Mycobacterium is an important bacterial genus containing many serious pathogens, including Mycobacterium tuberculosis. The mycobacterial cell wall is thick, rigid, waxy and extremely important for its survival in a hostile environment. Mycobacterium species contain multiple cell wall hydrolases, which are critical for cell growth, cell division and latent cell reactivation. Additionally, cell wall hydrolases can be considered as a group of potential drug targets and therapeutic agents for mycobacterial pathogens. However, the conventional hydrolytic enzyme assays are slow, laborious and inaccurate. In this study, we used a fast-growing, non-pathogenic bacterial strain - Mycobacterium smegmatis - to develop a more sensitive and efficient assay.
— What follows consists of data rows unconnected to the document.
Lemma realised_rejects (env : Env) (command : jsstring) :
  realised env ->
  forallb (fun c => negb (metachar c)) command = false ->
  sandbox env command
  = Throw (CommandNotAllowed (js "Shell redirection/piping not allowed")).
Proof.
  intros Hr Hc; destruct (Hr command) as (cwd0 & o & sp & evs & H).
  unfold executeSandboxed in H.
  rewrite (validateCommand_unclean _ Hc) in H; simpl in H.
  destruct (sandbox env command); simpl in H; congruence.
Qed.

Lemma quiet_sandbox_realised (d : bool) (n : N) :
  realised (mkEnv d true true n quiet_sandbox).
Proof.
  intros command.
  exists (js "/repo"), noOptions, (Child true), [Exit (Some 0%Z) None].
  unfold quiet_sandbox; simpl sandbox.
  destruct (outcome _) as [[r|e]|] eqn:E; try reflexivity.
  exfalso; revert E; unfold executeSandboxed.
  destruct (validateCommand command) as [v|e]; [|discriminate].
  destruct (negb (allowed v)); discriminate.
Qed.

Lemma escape_quotes_keeps (c : N) (s : jsstring) :
  c <> 34 -> In c s -> In c (escape_quotes s).
Proof.
  intros Hc Hin; unfold escape_quotes; apply in_flat_map.
  exists c; split; [exact Hin|].
  destruct (c =? 34) eqn:E; [apply N.eqb_eq in E; contradiction|].
  left; reflexivity.
Qed.

Lemma run_all_app_ok (env : Env) (ok : list jsstring) (c : jsstring)
  (e : SandboxError) :
  sandbox env c = Throw e ->
  (forall x, In x ok -> exists r, sandbox env x = Normal r) ->
  run_all env (ok ++ [c]) = (ok ++ [c], Some e).
Proof.
  intros Hc Hok; induction ok as [|x ok IH]; simpl.
  - rewrite Hc; reflexivity.
  - destruct (Hok x (or_introl eq_refl)) as [r ->].
    rewrite IH; [reflexivity|]; intros y Hy; apply Hok; right; exact Hy.
Qed.

(** X9: a commit message with [|], [>], [<] or [&] in it cannot be
    committed, and the failure comes late.  With dry-run off and
    [confirm: true], the handler creates the branch (and stages the
    files), then the validator rejects the commit command, and the answer
    is the error 500 while the new branch stays. *)
Theorem commit_message_with_metacharacter (env : Env) (req : Request)
  (c : N) :
  realised env ->
  isEmpty (branchName req) = false ->
  path_exists env = true -> git_dir_exists env = true ->
  dryRun env = false -> confirm req = JBool true ->
  (exists r, sandbox env (checkout_command req) = Normal r) ->
  (exists r, sandbox env (js "git add .") = Normal r) ->
  In c [PIPE; GT; LT; AMP] -> In c (commitMessage req) ->
  create_pr env req
  = (STAGED_QUERY :: checkout_command req
       :: (if isEmpty (staged_changes env) then [] else [js "git add ."])
       ++ [commit_command (commitMessage req)],
     GitFailed (js "Git operation failed: Command not allowed: Shell redirection/piping not allowed")).
Proof.
  intros Hr Hb Hp Hg Hd Hconf Hco Hadd Hc Hin.
  assert (Hm : isEmpty (commitMessage req) = false)
    by (destruct (commitMessage req); [destruct Hin | reflexivity]).
  assert (Hrej : sandbox env (commit_command (commitMessage req))
                 = Throw (CommandNotAllowed
                            (js "Shell redirection/piping not allowed"))).
  { apply realised_rejects; [exact Hr|].
    apply not_true_is_false; intros H.
    apply (proj1 (clean_spec _) H c Hc).
    unfold commit_command; apply in_or_app; right.
    cbn [app]; right.
    apply in_or_app; left; apply escape_quotes_keeps; [|exact Hin].
    destruct Hc as [<-|[<-|[<-|[<-|[]]]]]; discriminate. }
  unfold create_pr; rewrite Hb, Hm, Hp, Hg, Hd, Hconf; simpl orb; simpl negb.
  cbv iota; unfold execute_pr; cbv zeta.
  change (js "git commit -m " ++ [34] ++ escape_quotes (commitMessage req)
            ++ [34])
    with (commit_command (commitMessage req)).
  change (js "git checkout -b " ++ branchName req) with (checkout_command req).
  destruct Hco as [r0 Hco].
  cbn [run_all]; rewrite Hco.
  rewrite (run_all_app_ok env _ _ _ Hrej); [reflexivity|].
  intros x Hx; destruct (isEmpty (staged_changes env)); [destruct Hx|].
  destruct Hx as [<-|[]]; exact Hadd.
Qed.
With this assay, we were able to simultaneously quantify the enzymatic activity and localize the enzymatic protein bands. Furthermore, this new assay speeds up the purification and identification of native cell wall hydrolases. In this study we isolated three proteins showing hydrolytic activity with estimated molecular masses of 30 kDa, 70 kDa and 110 kDa. Overall, the knowledge obtained from this study should be translated to clinical research and ultimately used for the diagnosis and treatment of mycobacterial pathogens, including M. tuberculosis.